Now you know why tarantula hawks are such a reliable “gross out” story for the uninitiated.
Speaking of bullet ants, I was once stung by one.
Ow ow owie ow. But LOL @ impaling the bastard with a #2. (Fantastic post btw. DAMN, NATURE, YOU SCARY!)
I have been EXTREMELY fortunate to avoid most stingy stuff (I too prefer beetles to the pointy-ended bugs)…although I did discover the hard way that the business end of a praying mantis means business (ow ow owie ow…but being the good little park naturalist I was at the time, I valiantly managed not to flick my hand and fling the rotten jerk-bug clear across the room – only because I was busy trying to show it to enthralled kids as part of a mini-lecture).
The first time I came across an oil beetle (a simply gorgeous blue Meloe angusticollis) I was working on an experimental dairy farm spending most of my time sorting through cow poop for bugs (good times). I was walking through a hay field, saw this glistening jewel of beautimoniousness and then freaked out because I DID NOT HAVE A COLLECTION VIAL. I had visions of immediate and large and painful blisters…and picked it up with my bare hands anyways. It promptly oozed at me, but b’gosh if it didn’t bother me in the slightest. I fear that this benign experience has set me up for future pain and suffering by dulling my sensibleness.

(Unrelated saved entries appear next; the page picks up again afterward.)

Lemma remove_first_sorted t l : StronglySorted Z.lt l → StronglySorted Z.lt (remove_first t l).
Proof.
  induction 1 as [|x l Hs IH Hx]; cbn; [constructor|]. destruct (x =? t); [done|].
  constructor; [done|]. rewrite list.Forall_forall in Hx |- *. intros y Hy. apply Hx. clear -Hy.
  induction l as [|z l IHl]; cbn in *; [done|]. destruct (z =? t); [by right|].
  apply elem_of_cons in Hy as [->|Hy]; [by left|right; by apply IHl].
Qed.
Lemma elem_of_remove_first t l x : StronglySorted Z.lt l → x ∈ remove_first t l ↔ x ∈ l ∧ x ≠ t.
Proof.
  induction 1 as [|y l Hs IH Hy]; cbn; [rewrite elem_of_nil; naive_solver|]. rewrite list.Forall_forall in Hy.
  destruct (Z.eqb_spec y t) as [->|Hne].
  - rewrite elem_of_cons. split; [|naive_solver]. intros Hx. specialize (Hy x Hx). split; [by right|lia].
  - rewrite !elem_of_cons, IH. naive_solver.
Qed.
Lemma sorted_app_last l x : StronglySorted Z.lt l → (∀ y, y ∈ l → y < x) → StronglySorted Z.lt (l ++ [x]).
Proof.
  induction 1 as [|y l Hs IH Hy]; intros Hl; cbn; [repeat constructor|]. constructor.
  - apply IH. intros z Hz. apply Hl. by right.
  - rewrite Forall_app. split; [done|]. constructor; [|done]. apply Hl. by left.
Qed.
Lemma head_remove_first t t' l : head l = Some t' → t' ≠ t → head (remove_first t l) = Some t'.
Proof. destruct l as [|x l]; cbn; [done|]. intros [= ->] Hne. by destruct (Z.eqb_spec t' t). Qed.

Lemma drop_turn_inv t q : queue_inv q → queue_inv (drop_turn t q).
Proof.
  intros [S L N G Wt Gs B]. split; cbn.
  - by apply remove_first_sorted.
  - intros x. rewrite elem_of_remove_first by done. rewrite L. unfold is_Some. setoid_rewrite lookup_delete_Some. naive_solver.
  - intros x. rewrite elem_of_remove_first by done. naive_solver.
  - intros x. rewrite lookup_delete_Some. intros [Hne Hx]. apply head_remove_first; [by apply G|done].
  - intros x. rewrite lookup_delete_Some. naive_solver.
  - done.
  - intros x g. rewrite lookup_delete_Some. naive_solver.
Qed.

Lemma queue_step_inv q q' : queue_step q q' → queue_inv q → queue_inv q'.
Proof.
  intros [q0|q0 t [] Ht|q0 t Ht] Hi; [| by apply drop_turn_inv| |by apply drop_turn_inv].
  - destruct Hi as [S L N G Wt Gs B].
    assert (turn_phases q0 !! next_turn q0 = None) as Hf.
    { apply eq_None_not_Some. intros Hx%L. specialize (N _ (or_introl Hx)). lia. }
    split; cbn.
    + apply sorted_app_last; [done|]. intros y Hy. apply N. by left.
    + intros x. rewrite elem_of_app, list_elem_of_singleton, L. unfold is_Some. setoid_rewrite lookup_insert_Some.
      destruct (decide (x = next_turn q0)) as [->|?]; naive_solver.
    + intros x. rewrite elem_of_app, list_elem_of_singleton. intros Hx.
      assert (x < next_turn q0 ∨ x = next_turn q0) by naive_solver. lia.
    + intros x. rewrite lookup_insert_Some. intros [[_ [=]]|[_ Hx]]. specialize (G x Hx).
      destruct (turns q0); [done|]. by cbn in *.
    + intros x. rewrite lookup_insert_Some. intros [[<- _]|[_ Hx]]; [|by apply Wt]. intros Hx. specialize (N _ (or_intror Hx)). lia.
    + done.
    + intros x g. rewrite lookup_insert_Some. intros [[<- _]|[_ Hx]] Hg; [apply N; by right|by apply B].
  - unfold turn_poll. case_bool_decide as Hh; [|done]. destruct Hi as [S L N G Wt Gs B]. split; cbn; try done.
    + intros x. rewrite L. unfold is_Some. setoid_rewrite lookup_insert_Some. destruct (decide (x = t)) as [->|?]; naive_solver.
    + intros x. rewrite elem_of_app, list_elem_of_singleton. intros [Hx|[Hx| ->]]; [apply N; by left|apply N; by right|].
      apply N. left. apply L. by eexists.
    + intros x. rewrite lookup_insert_Some. intros [[<- _]|[_ Hx]]; [done|by apply G].
    + intros x. rewrite lookup_insert_Some. intros [[_ [=]]|[Hne Hx]]. rewrite elem_of_app, list_elem_of_singleton.
      intros [?| ->]; [by apply (Wt x)|done].
    + apply sorted_app_last; [done|]. intros y Hy. by apply B.
    + intros x g. rewrite lookup_insert_Some. intros [[_ [=]]|[Hne Hx]]. rewrite elem_of_app, list_elem_of_singleton.
      intros [?| ->]; [by apply B|].
      assert (x ∈ turns q0) as Hin by (apply L; by eexists). destruct (turns q0) as [|y l]; [done|]. cbn in Hh.
      injection Hh as ->. apply elem_of_cons in Hin as [->|Hin]; [done|].
      apply StronglySorted_inv in S as [_ S]. rewrite list.Forall_forall in S. by apply S.
Qed.
(** The call does return without error when the file is in the cache, the
    metadata file can be stat'ed, the data file can be stat'ed or does not
    exist, and the link can be built. *)
Lemma updateFileVirtualMetadata_returns (fs : FS) (cam : Campaign)
      (filename : string) (md : RawMetadata) (metafi : FileInfo) (link : string) :
  fileMetadata_lookup cam filename = Some (Some md) ->
  Stat fs (filepath.Join [path cam; filename]) <> StatError ->
  Stat fs (filepath.Join [path cam; filename ++ FileMetadataSuffix]) = StatOk metafi ->
  LinkTo (config cam)
         ("raw/" ++ filepath.Base (path cam) ++ "/" ++ filename ++ "/data")
  = (link, None) ->
  exists cam', updateFileVirtualMetadata fs cam filename = Returns cam' None.
Proof.
  intros Hlk Hdata Hmeta Hlink. unfold updateFileVirtualMetadata.
  rewrite Hlk, Hmeta, Hlink.
  destruct (Stat fs (filepath.Join [path cam; filename])) as [datafi| |];
    [| |contradiction].
  - destruct (0 <? time.Sub (ModTime datafi) (ModTime metafi)); eexists; reflexivity.
  - eexists; reflexivity.
Qed.

(** C5, the statement of the design document refuted: with no data file,
    the record does get a creation time, that of the metadata file. *)
Lemma C5_absent_data_has_creation_time :
  Stat (Sample.fs false None) (filepath.Join [path Sample.cam; "a.dat"])
  = StatNotExist
  /\ creatime <$> file_after
       (updateFileVirtualMetadata (Sample.fs false None) Sample.cam "a.dat") "a.dat"
     = Some (Some Sample.meta_time).
Proof. split; vm_compute; reflexivity. Qed.

(** C5 on the sample campaign with its data file of ten bytes, written
    after the metadata file: the modification time is moved up. *)
Lemma C5_virtual_metadata_sample :
  exists md',
    fileMetadata_lookup
      (state_after (updateFileVirtualMetadata (Sample.fs true None) Sample.cam "a.dat")
                   Sample.cam) "a.dat" = Some (Some md')
    /\ datasize md' = 10
    /\ creatime md' = Some Sample.data_time
    /\ modtime md' = Some Sample.data_time.
Proof.
  destruct (C5_virtual_metadata
              (Sample.fs true None) Sample.cam
              (state_after (updateFileVirtualMetadata (Sample.fs true None)
                                                      Sample.cam "a.dat") Sample.cam)
              "a.dat")
    as (md' & metafi & Hlk & Hmeta & Hdata & _).
  { vm_compute. reflexivity. }
  exists md'. split; [exact Hlk|].
  assert (Hfi : metafi = mkFileInfo 120 Sample.meta_time).
  { vm_compute in Hmeta. injection Hmeta as <-. reflexivity. }
  subst metafi. vm_compute in Hdata. exact Hdata.
Defined.
Lemma generateMaintenanceTimeslots_error_aborts_witness :
  due_timeslots orphan_world = [] ++ slot_orphan :: [slot_a]
  /\ @generateMaintenanceTimeslots sample_collaborators orphan_world
     = (Thrown "TypeError: Cannot read properties of null", orphan_world).
Proof.
  split; [reflexivity|].
  apply (@generateMaintenanceTimeslots_error_aborts sample_collaborators
           orphan_world [] slot_orphan [slot_a] orphan_world
           "TypeError: Cannot read properties of null" (db orphan_world));
    reflexivity.
Defined.

(** C8 as stated fails: the query matches an orphan slot and a sibling; the
    roll-forward of the orphan throws, the pass throws with it, and the
    sibling is neither rolled forward nor flagged. *)
Lemma generateMaintenanceTimeslots_sibling_not_processed :
  let after := (@generateMaintenanceTimeslots sample_collaborators orphan_world).2 in
  due_timeslots orphan_world = [slot_orphan; slot_a]
  /\ (@generateMaintenanceTimeslots sample_collaborators orphan_world).1
     = Thrown "TypeError: Cannot read properties of null"
  /\ slot_a ∈ maintenance_timeslot (db after)
  /\ generated_next slot_a = false
  /\ ~ In (RolledForward slot_a) (events after)
  /\ ~ In (Stored (flagged slot_a)) (events after).
Proof.
  simpl. split; [reflexivity|]. split; [reflexivity|].
  split; [apply list_elem_of_In; right; left; reflexivity|]. split; [reflexivity|].
  split; intros [].
Qed.

(** ** The maintenance list broadcast *)

Section Broadcast.

Context `{Collaborators}.






End Broadcast.

(** ** Start-up *)

Section Startup.

Context `{Collaborators}.

Lemma getTimezone_reads : reads getTimezone.
Proof.
  intros w. unfold getTimezone, bind, Settings_get, get.
  destruct (truthy (setting_value "serverTimezone" w)); [done|].
  by destruct (str_truthy (env w !! "TZ")).
Qed.

Lemma getTimezone_returns w : exists tz, getTimezone w = (Returned tz, w).
Proof.
  unfold getTimezone, bind, Settings_get, get.
  destruct (truthy (setting_value "serverTimezone" w)); [by eexists|].
  destruct (str_truthy (env w !! "TZ")); by eexists.
Qed.
(** * EventHub: a priority-ordered publish/subscribe dispatcher

    A shallow embedding of the [EventHub] class (registration, removal,
    dispatch and error routing) together with the properties of its listener
    registry and of its dispatch algorithm.

    Conventions of the embedding:
    - a listener record is a JavaScript object, compared by identity in the
      one-shot removal ([l !== listener]); the embedding gives every record
      the allocation stamp [l_id] it received from [addListener];
    - a handler is a function reference, compared by identity in [off]; the
      embedding names handlers by a number;
    - priorities are integers (the data model of the specification); the
      non-integral values of a JavaScript number are not modelled;
    - [events] is a JavaScript [Map]: an insertion-ordered association list
      with unique keys;
    - what a handler does when it is called belongs to the client: it is a
      parameter [body] of the dispatch functions, which gives the calls the
      handler makes on the dispatcher before it returns a value, returns a
      promise or throws;
    - [emit] and the two fan-outs are [async] functions.  A fan-out runs
      until it awaits the promise a handler returned (in asynchronous mode
      only); it is then parked in the world with the rest of its snapshot,
      and goes on when the promise is fulfilled or rejected.  Between two
      such moments the client may call the dispatcher again;
    - [handleError] calls [emit], which calls the fan-outs, which call
      [handleError]: the embedding of [emit] takes the depth it may nest
      to, and yields [None] beyond it.  The exhaustion of the call stack,
      which ends such a nesting on an engine, is not modelled;
    - [handleError] converts the error to a string when it builds the
      message to print, before [log] tests the debug switch.  A symbol and
      an object without a prototype cannot be converted: the conversion
      throws a [TypeError] inside the [catch] block, which ends the fan-out
      and rejects its promise, and with it the promise of [emit].  An
      object with a [toString] method of its own is not modelled;
    - [Instance] and [decoratorEventHub] work on constructor functions and
      not on a dispatcher: module [Singleton] has the constructors of a
      realm, with the chain along which their properties are inherited. *)

From Stdlib Require Import List ZArith String Bool Arith Lia Sorted.

Import ListNotations.

Set Implicit Arguments.

(* ================================================================== *)
(** * JavaScript [Map] with string keys *)

Module JsMap.

Section WithValue.

Variable V : Type.

Definition t := list (string * V).

Definition empty : t := [].

Fixpoint get (k : string) (m : t) : option V :=
  match m with
  | [] => None
  | (k', v) :: m' => if String.eqb k k' then Some v else get k m'
  end.

Definition has (k : string) (m : t) : bool :=
  match get k m with Some _ => true | None => false end.

(** [Map.prototype.set]: an existing key keeps its position, a new key
    goes last. *)
Fixpoint set (k : string) (v : V) (m : t) : t :=
  match m with
  | [] => [(k, v)]
  | (k', v') :: m' =>
      if String.eqb k k' then (k', v) :: m' else (k', v') :: set k v m'
  end.
(** The test that sends a cell to the similar bucket, by the target's
    kind: for a text target, a cell that is not skipped and whose text
    has a ratio to the target that reaches the threshold; for the other
    kinds, a cell of the target's family that is not an equal hit. *)
Definition similar_hit (search_val_i : PyVal) (cell_iii : Cell) : bool :=
  let v := value cell_iii in
  match search_val_i with
  | VNone => false
  | VStr s =>
      match v with
      | VStr _ | VDate _ =>
          PrimFloat.leb threshold
            (Difflib.ratio (Str.strip s) (Str.strip (py_str float_repr v)))
      | _ => false
      end
  | VInt _ | VFloat _ =>
      is_Number v && negb (equal_hit float_repr search_val_i cell_iii)
  | VDate _ | VDatetime _ =>
      (isinstance v Tdatetime || isinstance v Tdate)
      && negb (equal_hit float_repr search_val_i cell_iii)
  | VTime _ =>
      isinstance v Ttime
      && negb (equal_hit float_repr search_val_i cell_iii)
  end.

(** The cells a full scan sends to the similar bucket, in scan order. *)
Definition similar_cells (sheet : Worksheet) (search_targets : list PyVal)
  : list Cell :=
  map snd
    (filter (fun p => similar_hit (fst p) (snd p))
       (scan_order sheet search_targets)).

(** One round of a full scan on the state. *)
Definition full_step (st : Scan) (p : PyVal * Cell) : Scan :=
  mk_scan
    (if equal_hit float_repr (fst p) (snd p)
     then append_hit (equal_targets st) (snd p) else equal_targets st)
    (if similar_hit (fst p) (snd p)
     then append_hit (similar_target_hits st) (snd p)
     else similar_target_hits st)
    (cells_read st ++ [seen p]).

End ScanNotions.

(** The two lists of a dict of hits go in step. *)
Definition parallel (h : Hits) : Prop :=
  List.length (Coordinate h) = List.length (Value h).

The only truly evil plant I’ve run into shall have to remain nameless (because I honestly don’t know what it was called). Whilst on a field course in Belize, I started to shimmy up a half-fallen tree to better snap photos of a troupe of Howler Monkeys. I don’t know what kind of bastard tree it was, but my arms broke out in welts and burned and stung for the next 24 hours. My oh-so-sympathetic PI just shook his head at me (he did that a lot) and said “the trees in this country have no sense of humour”.